What the task asks - Would you copy the material below word for word, beginning with its first line and ending with the line that contains "i_chan (get_interface n"?

Listed entries -
- Opening Delimiter -
(** ** Sending *)
Lemma send_on_interfaces_none n ifs iface dst nh proto data :
  (forall k i, (k, i) ∈ ifs -> if_Name (i_cfg i) <> iface) ->
  send_on_interfaces n ifs iface dst nh proto data = Ret [].
Proof.
  induction ifs as [|[k i] ifs IH]; intros H; [done|]. simpl.
  rewrite bool_decide_false by (apply (H k); left). apply IH. intros ? ? ?. eapply H. by right.
Qed.

Lemma send_on_interfaces_one n ifs iface dst nh proto data i p :
  NoDup (ifs.*1) -> (forall k i, (k, i) ∈ ifs -> if_Name (i_cfg i) = k) -> (iface, i) ∈ ifs ->
  i_chan (get_interface n iface) = true -> makePacket (AssignedIP (i_cfg i)) dst proto 16 data = Ret p ->
  send_on_interfaces n ifs iface dst nh proto data = Ret [EQueue iface p nh].
Proof.
  intros Hnd Hname Hin Hch Hp. induction ifs as [|[k j] ifs IH]; [by apply not_elem_of_nil in Hin|].
  cbn [fmap list_fmap fst] in Hnd. apply list.NoDup_cons in Hnd as [Hk Hnd].
  pose proof (Hname k j ltac:(left)) as Hj. simpl. rewrite Hj.
  apply elem_of_cons in Hin as [[= -> ->]|Hin].
  - rewrite bool_decide_true by done. rewrite Hp. cbn [mbind outcome_bind].
    unfold chan_send. rewrite Hch. cbn [mbind outcome_bind].
    rewrite send_on_interfaces_none; [done|]. intros k' i' Hk' E.
    apply Hk. rewrite <- E, (Hname k' i') by (by right). apply list_elem_of_fmap. by exists (k', i').
  - rewrite bool_decide_false.
    + apply IH; try done. intros ? ? ?. apply Hname. by right.
    + intros ->. apply Hk. apply list_elem_of_fmap. by exists (iface, i).
Qed.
- Closing Delimiter -
Reply to the exercise -
(** ** Sending *)
Lemma send_on_interfaces_none n ifs iface dst nh proto data :
  (forall k i, (k, i) ∈ ifs -> if_Name (i_cfg i) <> iface) ->
  send_on_interfaces n ifs iface dst nh proto data = Ret [].
Proof.
  induction ifs as [|[k i] ifs IH]; intros H; [done|]. simpl.
  rewrite bool_decide_false by (apply (H k); left). apply IH. intros ? ? ?. eapply H. by right.
Qed.

Lemma send_on_interfaces_one n ifs iface dst nh proto data i p :
  NoDup (ifs.*1) -> (forall k i, (k, i) ∈ ifs -> if_Name (i_cfg i) = k) -> (iface, i) ∈ ifs ->
  i_chan (get_interface n iface) = true -> makePacket (AssignedIP (i_cfg i)) dst proto 16 data = Ret p ->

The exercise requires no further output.